• Task to carry out
Go line by line through the data below and count those that hold "model". Return only the number.

• Saved data entries
╔══
(** Neither U+2028 nor U+2029. *)
Definition no_separator (c : N) : bool := negb ((c =? 8232) || (c =? 8233))%N.

(** [d] dashes, for [d] up to 2. *)
Definition dashes (d : nat) : list N :=
  match d with
  | O => []
  | 1%nat => [45%N]
  | _ => [45%N; 45%N]
  end.

(** What a printed number is made of: the characters of a literal, or
    those of [null]. *)
Definition is_numtext (c : N) : bool :=
  (is_numchar c || (c =? 110) || (c =? 117) || (c =? 108))%N.

(** A member with a string value, and one with a number, as printed,
    followed by [rest].  34 is the double quote, 58 the colon, 44 the
    comma, 123 and 125 the braces. *)
Definition str_field (k v rest : list N) : list N :=
  34%N :: quote_body k ++ 34%N :: 58%N :: 34%N :: quote_body v ++ 34%N :: rest.

Definition num_field (k n rest : list N) : list N :=
  34%N :: quote_body k ++ 34%N :: 58%N :: stringify (JNum n) ++ rest.

Definition printed (src : ResponseSource) : list N :=
  123%N ::
    str_field (lit "sourceType") (sourceType_text (sourceType src)) (44%N ::
    str_field (lit "provider") (provider src) (44%N ::
    str_field (lit "model") (model src) (44%N ::
    match confidence src with
    | Some n =>
        num_field (lit "confidence") n
          (44%N :: num_field (lit "timestamp") (timestamp src) [125%N])
    | None => num_field (lit "timestamp") (timestamp src) [125%N]
    end))).

(** The object [JSON.parse] reads back. *)
Definition parsed (src : ResponseSource) : json :=
  JObj ([ (lit "sourceType", JStr (sourceType_text (sourceType src)));
          (lit "provider", JStr (provider src));
          (lit "model", JStr (model src)) ]
        ++ match confidence src with
           | Some n => [(lit "confidence", numval n)]
           | None => []
           end
        ++ [ (lit "timestamp", numval (timestamp src)) ]).

(** ** Sample inputs *)

Definition sampleSource : ResponseSource :=
  {| sourceType := external; provider := lit "p"; model := lit "m";
     confidence := None; timestamp := lit "1700000000000" |}.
╚══
• Response to this task
3